実際に隈病院のサイトにも「甲状腺のしこりのうち、悪性腫瘍の割合は約10%」とあったので「心配ごとの9割は起こらないって言うし!」と、“勝利宣言”を聞くために出かけて行った。

指定された診察室で待っていたが、前に入った人の診察時間が長い。

60代くらいの女性で、ご主人と一緒に来ていたものの、診察室には1人で入っていった。途中でご主人が診察室に呼ばれ、そこからも長かったので「この人、悪性かもしれないな……」と思った。

いくら大らかに構えていたとはいえ、直前になると怖いし、待ち時間が長いと不安が募ってくる。「この人が悪性だったなら、10分の1の確率が2人も続くことはないだろう」と変なゲン担ぎ思考を試みた。

でも、もし悪性だったら頭が真っ白になるだろうから「悪性と言われたら、とにかく『録音してもいいですか』と聞こう」とだけ心に決めていた。

前の女性がやっと出てきて、ちょっと涙ぐんでいる。

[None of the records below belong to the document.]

(** * Investigation knowledge graph: chat layer, graph view and graph contract

    A shallow embedding of the TypeScript front end (App.tsx, lib/api.ts,
    components/Chat.tsx, components/GraphView.tsx, components/Sidebar.tsx)
    together with the graph engine the front end talks to.

    Conventions.
    - A JavaScript string is a list of UTF-16 code units ([jsstring]).
    - An [async] function is a computation in the state-and-exception
      monad [M]: state changes made before a [throw] survive it, and
      [try]/[catch]/[finally] are combinators.  Unless a statement says
      otherwise, one handler runs to completion before the next event is
      delivered; a handler that still holds the closure of an older
      render is given that closure as its arguments.
    - React state is a record; a setter replaces one field.  The value a
      closure captured at render time (such as [selectedCaseId]) is a
      parameter of the handler.
    - The HTTP transport is a record of [fetch] transitions over an
      arbitrary environment [E]; the front end's theorems hold for every
      such environment. *)

From Stdlib Require Import ZArith QArith Lqa.
From stdpp Require Import gmap strings list pretty.

Close Scope Q_scope.
Open Scope Z_scope.

(** ** JavaScript values *)

Module Js.

Definition jsstring := list N.

(** A string literal of the source: one code unit per character. *)
Definition lit (s : string) : jsstring :=
  Ascii.N_of_ascii <$> String.list_ascii_of_string s.
Arguments lit : simpl never.

(** [number | null] in a boolean position: [null], and [0], are falsy.
    The result is the number when it is truthy. *)
Definition truthy_number (v : option Z) : option Z :=
  match v with
  | Some n => if decide (n = 0) then None else Some n
  | None => None
  end.

(** A string in a boolean position: only the empty string is falsy. *)
Definition truthy_string (s : jsstring) : bool :=
  match s with [] => false | _ => true end.

(** WhiteSpace and LineTerminator code units of ECMAScript, the ones
    [String.prototype.trim] strips. *)
Definition is_white_space (c : N) : bool :=
  bool_decide (c ∈ [0x9; 0xA; 0xB; 0xC; 0xD; 0x20; 0xA0; 0x1680;
                    0x2000; 0x2001; 0x2002; 0x2003; 0x2004; 0x2005;
                    0x2006; 0x2007; 0x2008; 0x2009; 0x200A; 0x2028;
                    0x2029; 0x202F; 0x205F; 0x3000; 0xFEFF]%N).

Fixpoint trimStart (s : jsstring) : jsstring :=
  match s with
  | c :: s' => if is_white_space c then trimStart s' else s
  | [] => []
  end.

Definition trimEnd (s : jsstring) : jsstring :=
  reverse (trimStart (reverse s)).

Definition trim (s : jsstring) : jsstring := trimEnd (trimStart s).

Inductive JsError :=
| Error (msg : jsstring)
| TypeError (msg : jsstring)
| SyntaxError (msg : jsstring).
(** * simple-storage-service: a service-account wrapper around a cloud
      object-storage client

    Embedding of [sotrage_service/storage_config.py] and
    [sotrage_service/service_account_storage.py].

    The Python code is a sequence of calls into libraries that are not part
    of the repository (the storage SDK, the auth library, [json], [open],
    [logging]).  Every such call is a field of the record [Platform]: it may
    change the outside world and it may raise.  The methods of
    [ServiceAccountStorage] are written once, over an arbitrary [Platform],
    in a small monad that threads the outside world, propagates exceptions
    and records what the method did (the calls it made and the lines it
    logged).  A second part, [Gcs], is one concrete platform: a finite map
    of buckets with fault injection, on which statements about the state of
    the service are made. *)

From Stdlib Require Import ZArith Lia Ascii.
From stdpp Require Import gmap strings list.

Open Scope string_scope.
Open Scope list_scope.

(** ** Exceptions and results *)

(** An instance of a subclass of [Exception]: its class name and [str(e)]. *)
Record exn := Exn { exn_class : string; exn_msg : string }.

(** [str(e)] *)
Definition str (e : exn) : string := exn_msg e.

Inductive result (A : Type) : Type :=
| Ok (a : A)
| Raise (e : exn).
Arguments Ok {A} a.
Arguments Raise {A} e.

Definition result_bind {A B} (r : result A) (k : A -> result B) : result B :=
  match r with
  | Ok a => k a
  | Raise e => Raise e
  end.

Declare Scope result_scope.
Delimit Scope result_scope with result.
Notation "x <-? r ; k" := (result_bind r (fun x => k))
  (at level 100, r at next level, right associativity) : result_scope.

(** ** storage_config.py *)

Record action := Action {
  action_type : string;
  storageClass : option string
}.

Record condition := Condition {
  age : Z;
  matchesStorageClass : option (list string)
}.

Record lifecycle_rule := LifecycleRule {
  rule_action : action;
  rule_condition : condition
}.

Record Config := {
  cfg_location : string;
  cfg_default_storage_class : string;
  cfg_labels : gmap string string;
  cfg_lifecycle_rules : list lifecycle_rule
}.

(** What [os.getenv(key, 30)] evaluates to: the variable's text, or the
    integer given as default. *)
Inductive str_or_int :=
| IsStr (s : string)
| IsInt (z : Z).

Section StorageConfig.
(** [os.environ] when the module is imported. *)
Variable environ : gmap string string.
(** Python's built-in [int] applied to a [str]; it raises [ValueError] on
    text that is not an integer literal. *)
Variable int_of_str : string -> result Z.

(** [os.getenv(key, default)] with a [str] default *)
Definition getenv (key default : string) : string :=
  match environ !! key with
  | Some v => v
  | None => default
  end.

(** [os.getenv(key, default)] with an [int] default *)
Definition getenv_or_int (key : string) (default : Z) : str_or_int :=
  match environ !! key with
  | Some v => IsStr v
  | None => IsInt default
  end.

(** [int(x)] *)
Definition int (x : str_or_int) : result Z :=
  match x with
  | IsInt z => Ok z
  | IsStr s => int_of_str s
  end.

(** The dictionary literal is evaluated top to bottom; the three [int]
    calls are the only sub-expressions that can raise. *)
Definition STORAGE_CONFIG : result Config :=
  (let location := getenv "GCS_LOCATION" "asia-south1" in
   let default_storage_class := getenv "GCS_STORAGE_CLASS" "STANDARD" in
   let labels : gmap string string :=
     <["environment" := getenv "GCS_ENV" "development"]>
       (<["project" := getenv "GCS_PROJECT" "dust-info"]> ∅) in
   nearline <-? int (getenv_or_int "GCS_NEARLINE_AGE_DAYS" 30);
   coldline <-? int (getenv_or_int "GCS_COLDLINE_AGE_DAYS" 90);
   delete <-? int (getenv_or_int "GCS_DELETE_AGE_DAYS" 365);
   Ok {| cfg_location := location;
         cfg_default_storage_class := default_storage_class;
         cfg_labels := labels;
         cfg_lifecycle_rules :=
           [ LifecycleRule (Action "SetStorageClass" (Some "NEARLINE"))
                           (Condition nearline (Some ["STANDARD"]));
             LifecycleRule (Action "SetStorageClass" (Some "COLDLINE"))
                           (Condition coldline (Some ["NEARLINE"]));
             LifecycleRule (Action "Delete" None)
                           (Condition delete None) ] |})%result.
End StorageConfig.
Lemma read_message_same_outbound (w : wire) (p : Pipe) (ms : Messenger) :
  let '(r, om, p', ms') := read_message w p ms in same_outbound p p'.
Proof.
  unfold read_message.
  destruct (w_header w) as [header|]; [|repeat split].
  destruct (negb (w_header_crc w =? crc header)); [repeat split|].
  set (size := wrap32 _).
  assert (Ha : same_outbound p (acquire_throttles size p ms).1).
  { unfold acquire_throttles. destruct (size =? 0); repeat split. }
  destruct (acquire_throttles size p ms) as [p1 ms1]. simpl in Ha.
  assert (Hd : forall ret : Z,
    let '(r, om, p', ms') :=
      (let '(p0, ms0) := out_dethrottle size p1 ms1 in
       (ret, @None Message, p0, ms0)) in
    same_outbound p p').
  { intros ret.
    assert (Ho : same_outbound p1 (out_dethrottle size p1 ms1).1).
    { unfold out_dethrottle. destruct (size =? 0); repeat split. }
    destruct (out_dethrottle size p1 ms1) as [p2 ms2]. simpl in Ho.
    destruct Ha as (A1 & A2 & A3 & A4), Ho as (B1 & B2 & B3 & B4).
    repeat split; congruence. }
  repeat (match goal with
          | |- context [if ?b then _ else _] => destruct b
          | |- context [match w_footer_flags w with _ => _ end] =>
            destruct (w_footer_flags w)
          | |- context [match w_decoded w with _ => _ end] =>
            destruct (w_decoded w)
          end; try apply Hd).
  exact Ha.
Qed.

Lemma reader_sent_consistent (conf : Config) (i : reader_input)
  (p : Pipe) (ms : Messenger) :
  sent_consistent p -> sent_consistent (reader conf i p ms).1.
Proof.
  intros H. unfold reader.
  destruct (_ || _); [exact H|].
  destruct (state_is STATE_STANDBY p); [exact H|].
  destruct i as [| |rc seq|w release| |].
  - apply fault_sent_consistent, H.
  - exact H.
  - destruct (rc <? 0); [apply fault_sent_consistent, H|].
    destruct (negb _); simpl; [apply handle_ack_sent_consistent|]; exact H.
  - pose proof (read_message_same_outbound w p ms) as Hf.
    destruct (read_message w p ms) as [[[r om] p1] ms1].
    pose proof (sent_consistent_same p p1 Hf H) as H1.
    destruct om as [m|].
    + destruct (_ || _); [exact H1|].
      destruct (get_seq m <=? in_seq p1); [exact H1|].
      cbv zeta.
      destruct (delay_thread _); simpl;
        (apply (sent_consistent_same p1); [repeat split|exact H1]).
    + destruct (r <? 0); [apply fault_sent_consistent|]; exact H1.
  - destruct (state_is STATE_CLOSING p); simpl;
      (apply (sent_consistent_same p); [repeat split|exact H]).
  - apply fault_sent_consistent, H.
Qed.

Lemma writer_sent_consistent (conf : Config) (io : writer_io)
  (p : Pipe) (ms : Messenger) :
  sent_consistent p -> sent_consistent (writer conf io p ms).1.2.
Proof.
  intros H. unfold writer.
  destruct (state_is STATE_CLOSED p); [exact H|].
  match goal with
  | |- context [state_is STATE_CONNECTING ?q] =>
    assert (H0 : sent_consistent q)
      by (destruct (_ && negb (server (policy p)));
          [apply (sent_consistent_same p); [repeat split|exact H]|exact H]);
    generalize dependent q; intros p0 H0
  end.
  destruct (state_is STATE_CONNECTING p0).
  { destruct (server (policy p0)); exact H0. }
  destruct (state_is STATE_CLOSING p0).
  { simpl. apply (sent_consistent_same p0); [repeat split|exact H0]. }
  simpl negb. simpl andb.
  destruct (negb (state_is STATE_WAIT p0) && _ && _).
  - destruct (keepalive p0 && _).
    { pose proof (fault_sent_consistent conf false p0 ms H0) as Hf.
      destruct (fault conf false p0 ms). exact Hf. }
    cbv zeta.
    match goal with
    | |- context [in_seq_acked ?q <? in_seq ?q] =>
      assert (H1 : sent_consistent q)
        by (destruct (keepalive p0);
            [apply (sent_consistent_same p0); [repeat split|exact H0]
            |exact H0]);
      generalize dependent q; intros p1 H1
    end.
    destruct ((in_seq_acked p1 <? in_seq p1) && _).
    { pose proof (fault_sent_consistent conf false p1 ms H1) as Hf.
      destruct (fault conf false p1 ms). exact Hf. }
    match goal with
    | |- context [writer_grab ?q] =>
      assert (H2 : sent_consistent q)
        by (destruct (in_seq_acked p1 <? in_seq p1);
            [apply (sent_consistent_same p1); [repeat split|exact H1]
            |exact H1]);
      generalize dependent q; intros p2 H2
    end.
    destruct (writer_grab p2) as [[m p3]|] eqn:Hg; [|exact H2].
    pose proof (writer_grab_sent_consistent p2 p3 m Hg H2) as H3.
    destruct (write_message_rc io <? 0); [|exact H3].
    pose proof (fault_sent_consistent conf false p3 ms H3) as Hf.
    destruct (fault conf false p3 ms). exact Hf.
  - destruct (sent p0) eqn:Hs; [|exact H0].
    destruct (close_on_empty p0); [|exact H0].
    simpl. apply sent_consistent_empty. exact Hs.
Qed.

やっぱり悪性だったのかも。

ようやく私が呼ばれ、私よりも若い30代と思われる女性医師が口を開いた。

「この前、検査を受けていただいた件ですけど、残念ながら悪性で……」

「えっ」と固まった。
「うそや!」とか「ガーン」というより、「えっ」だった。

がん告知って、こんなにしれっとナチュラルに行われるものなんや。

もちろん、精密検査の結果を聞きに来ている時点で「悪性」と言われる可能性は承知している。

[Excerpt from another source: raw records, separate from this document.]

(** * InitHelper: session and subscription initialisation

    A shallow embedding of [src/helpers/InitHelper.ts] of the OneSignal web
    SDK, and the properties of its option persistence ([saveInitOptions]),
    session guard ([internalInit]), subscription flow selector
    ([sessionInit]) and configuration merge ([getMergedLegacyConfig]).

    JavaScript values are an inductive type with the language's truthiness;
    objects used as dictionaries are finite maps from property names.  The
    functions that touch the page ([OneSignal.*] flags, [sessionStorage],
    the event bus, the prompts) are written in a small monad that threads
    the shared state, records every call made to a collaborator in program
    order, and registers the callbacks handed to promises and listeners as
    tasks which run later against the environment of that later time. *)

From Stdlib Require Import SpecFloat.
From stdpp Require Import gmap strings list fin_maps.

Set Warnings "-register-all".

(** ** JavaScript values *)

Module Js.

(** Numbers are IEEE 754 floating point numbers, as in the language: signed
    zeros, infinities, NaN, and finite values of a sign, a mantissa and an
    exponent. *)
Inductive JsValue : Type :=
| VUndefined
| VNull
| VBool (b : bool)
| VNum (f : spec_float)
| VStr (s : string)
| VObj (props : gmap string JsValue).

(** [ToBoolean]: [undefined], [null], [false], [+0], [-0], [NaN] and the
    empty string are falsy, everything else (every object too) is truthy. *)
Definition truthy (v : JsValue) : bool :=
  match v with
  | VUndefined | VNull => false
  | VBool b => b
  | VNum (S754_zero _) | VNum S754_nan => false
  | VNum _ => true
  | VStr s => negb (String.eqb s "")
  | VObj _ => true
  end.

(** [v === false] and [v === true]. *)
Definition is_false (v : JsValue) : bool :=
  match v with VBool false => true | _ => false end.

Definition is_true (v : JsValue) : bool :=
  match v with VBool true => true | _ => false end.

(** [o.k] on an object: the own property, [undefined] when it is missing.
    The property names read in this file are not those of a built-in
    prototype. *)
Definition get (o : gmap string JsValue) (k : string) : JsValue :=
  default VUndefined (o !! k).

(** [v[k]] on a value already known to be truthy: primitives have none of
    the properties read here. *)
Definition getProp (v : JsValue) (k : string) : JsValue :=
  match v with
  | VObj o => get o k
  | _ => VUndefined
  end.

(** [object-assign]: every own property of each source, left to right, is
    written onto the target by assignment ([to[key] = from[key]]), so a later
    source wins; a property whose value is [undefined] is copied like any
    other.  An own property of a source named [__proto__] is the exception:
    assigning to that name on a plain target runs the setter of
    [Object.prototype] and creates no property, so it never becomes an own
    property of the target.  The maps hold own properties only. *)
Definition assign (to from : gmap string JsValue) : gmap string JsValue :=
  delete "__proto__" from ∪ to.

Definition objectAssign (target : gmap string JsValue)
    (sources : list (gmap string JsValue)) : gmap string JsValue :=
  foldl assign target sources.

(** [String.prototype.toLowerCase] on strings of ASCII characters (Safari
    device tokens are hexadecimal): [A]-[Z] go to [a]-[z] and every other
    ASCII character stays.  Strings with characters outside that range are
    not in the model's domain; what is proved of a lower-cased string is
    proved for ASCII strings. *)
Definition ascii_toLowerCase (c : Ascii.ascii) : Ascii.ascii :=
  let n := Ascii.nat_of_ascii c in
  if (65 <=? n)%nat && (n <=? 90)%nat then Ascii.ascii_of_nat (n + 32) else c.

Fixpoint toLowerCase (s : string) : string :=
  match s with
  | EmptyString => EmptyString
  | String c r => String (ascii_toLowerCase c) (toLowerCase r)
  end.

End Js.

Import Js.

(** ** Errors, promises, collaborator calls *)

(** Modelled from the spec: the error classes of [../errors], which are not
    among the sources.  The popover rejects with one of a small fixed set of
    conditions (a redundant prompt, a dismissed prompt, an existing
    subscription) or with some other error; [InvalidStateError] carries its
    [reason], the name of an [InvalidStateReason] member. *)
Inductive JsError : Type :=
| InvalidStateError (reason : string)
| PermissionMessageDismissedError
| AlreadySubscribedError
| OtherError (name : string).

(** Modelled from the spec: the redundant-prompt reason,
    [InvalidStateReason[InvalidStateReason.RedundantPermissionMessage]] in the
    source; the reverse mapping of a numeric enum member is its name. *)
Definition RedundantPermissionMessage : string := "RedundantPermissionMessage".

(** How a promise (or a callback-taking call) of a collaborator ends: it is
    fulfilled, rejected, or never settles during the session. *)
Inductive Outcome (A : Type) : Type :=
| Fulfilled (a : A)
| Rejected (e : JsError)
| Pending.
Arguments Fulfilled {A} a.
Arguments Rejected {A} e.
Arguments Pending {A}.

(** [Promise.all]: fulfilled with all the values when every promise is,
    rejected as soon as one is rejected (the first of them in the array stands
    for whichever rejects first), otherwise still pending. *)
Definition Promise_all3 {A B C : Type}
    (p : Outcome A) (q : Outcome B) (r : Outcome C) : Outcome (A * B * C) :=
  match p, q, r with
  | Rejected e, _, _ => Rejected e
  | _, Rejected e, _ => Rejected e
  | _, _, Rejected e => Rejected e
  | Fulfilled a, Fulfilled b, Fulfilled c => Fulfilled (a, b, c)
  | _, _, _ => Pending
  end.

Inductive EventName : Type :=
| SDK_INITIALIZED
| PERMISSION_PROMPT_DISPLAYED.

Inductive LogLevel : Type := Debug | Info | Error.

(** A record handed to [Database.put]. *)
Inductive DbRecord : Type :=
| OptionRecord (key : string) (value : JsValue)
| IdRecord (type : string) (id : JsValue).

(** Everything the functions do to the shared state and to their
    collaborators, one constructor per call in the source.  A [Log] keeps the
    level and the text of the call's first argument as written. *)
Inductive Action : Type :=
| Log (level : LogLevel) (text : string)
| EventTrigger (e : EventName)
| SetSessionInitAlreadyRunning (b : bool)
| SessionStorageSetItem (key value : string)
| DatabaseGet (table key : string)
| DatabasePut (table : string) (record : DbRecord)
| GetAppId
| IsPushNotificationsEnabled
| GetNotificationPermission
| SafariRequestPermission (url : string) (websitePushID : JsValue) (app_id : JsValue)
| RegisterWithOneSignal (appId : JsValue) (endpointOrToken : string)
| BeginTemporaryBrowserSession
| TriggerNotificationPermissionChanged (updateIfIdentical : option bool)
| CheckAndTriggerNotificationPermissionChanged
| NewSubscriptionModalHost (appId : JsValue) (options : gmap string JsValue)
| SubscriptionModalHostLoad
| NotificationRequestPermission
| RegisterForW3CPush (options : gmap string JsValue)
| MarkHttpsNativePromptDismissed
| ShowHttpPrompt
| UpdateServiceWorker
| OnceVisibilityChange
| DestroyEventListener.

(** The callbacks the source hands to a promise, a prompt or a listener; each
    runs after the call that registered it has returned. *)
Inductive Task : Type :=
| SafariPermissionRequest
| ModalHostLoad (options : gmap string JsValue)
| NativePromptCallback (options : gmap string JsValue)
| HttpPromptCatch
| VisibilityChangeListener.

(** ** The shared state and the environment *)

(** The mutable state the functions share: the [OneSignal] globals they read
    and write, and the tab's [sessionStorage]. *)
Record World : Type := mkWorld {
  config : gmap string JsValue;
  _sessionInitAlreadyRunning : bool;
  subscriptionModalHost : option (JsValue * gmap string JsValue);
  sessionStorage : gmap string string
}.

(** The response of the Safari permission dialog; [deviceToken] is missing
    when permission was not granted. *)
Record PushResponse : Type := { deviceToken : option string }.

(** What the browser and the collaborators answer while one function or one
    callback runs. *)
Record Env : Type := mkEnv {
  browser_safari : bool;
  notification_permission : string;
  visibilityState : string;
  serviceWorker_in_navigator : bool;
  isUsingSubscriptionWorkaround : bool;
  wasHttpsNativePromptDismissed : bool;
  isHttpPromptAlreadyShown : bool;
  oneSignalApiUrl : string;
  db_get_appId : Outcome JsValue;
  getAppId : Outcome JsValue;
  isPushNotificationsEnabled : Outcome JsValue;
  getNotificationPermission : Outcome JsValue;
  showHttpPrompt : Outcome JsValue;
  safari_pushResponse : option PushResponse;
  requestPermission_result : option string
}.

(** ** The effect monad *)

(** How a call ends: it returns, it throws (for an [async] function or a
    promise callback: its promise is rejected), or it stays suspended on a
    promise that never settles. *)
Inductive Completion (A : Type) : Type :=
| Returned (a : A)
| Threw (e : JsError)
| Suspended.
Arguments Returned {A} a.
Arguments Threw {A} e.
Arguments Suspended {A}.

Record Step (A : Type) : Type := mkStep {
  completion : Completion A;
  world : World;
  trace : list Action;
  registered : list Task
}.
Arguments mkStep {A}.
Arguments completion {A}.
Arguments world {A}.
Arguments trace {A}.
Arguments registered {A}.

Definition Eff (A : Type) : Type := World -> Step A.

#[global] Instance eff_ret : MRet Eff := fun A a w => mkStep (Returned a) w [] [].

#[global] Instance eff_bind : MBind Eff := fun A B k m w =>
  let r := m w in
  match completion r with
  | Returned a =>
      let r' := k a (world r) in
      mkStep (completion r') (world r') (trace r ++ trace r')
             (registered r ++ registered r')
  | Threw e => mkStep (Threw e) (world r) (trace r) (registered r)
  | Suspended => mkStep Suspended (world r) (trace r) (registered r)
  end.

Definition act (a : Action) : Eff unit :=
  fun w => mkStep (Returned tt) w [a] [].

Definition read {A : Type} (f : World -> A) : Eff A :=
  fun w => mkStep (Returned (f w)) w [] [].

Definition modify (f : World -> World) : Eff unit :=
  fun w => mkStep (Returned tt) (f w) [] [].

Definition register (t : Task) : Eff unit :=
  fun w => mkStep (Returned tt) w [] [t].

Definition throw {A : Type} (e : JsError) : Eff A :=
  fun w => mkStep (Threw e) w [] [].

(** [await p]: the value of a fulfilled promise, the error of a rejected one
    thrown, and no continuation while it is pending. *)
Definition await {A : Type} (p : Outcome A) : Eff A :=
  fun w =>
    match p with
    | Fulfilled a => mkStep (Returned a) w [] []
    | Rejected e => mkStep (Threw e) w [] []
    | Pending => mkStep Suspended w [] []
    end.

(** A step with one more action in front, and with one more task. *)
Definition after_action {A : Type} (a : Action) (r : Step A) : Step A :=
  mkStep (completion r) (world r) (a :: trace r) (registered r).

Definition after_register {A : Type} (t : Task) (r : Step A) : Step A :=
  mkStep (completion r) (world r) (trace r) (t :: registered r).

とはいえ、以前に肺がんの精密検査をした病院では、重大な病気のときの告知希望(告知してほしい/家族に告知してほしい/告知してほしくない)を問診票に書く欄があった。

そういうのなかったから、ちょっと心の準備が……(別に病院を責めてるんじゃないです)。

「心配ごとの9割は起こらない」じゃなかったんかい!1割が現実になってもたやないかい!5%以下の心配も、5割起こるモードで心配しがちな私が、珍しく悠長に臨んだらこれかよ。

先生が病状について説明し始めて、ふとわれに返り

「あっ、録音してもいいですか?」

こうして、私のスマホのボイスレコーダーが回り始めた。

〈続く〉

*録音の可否については、病院によって(または医師によって)違うと思います。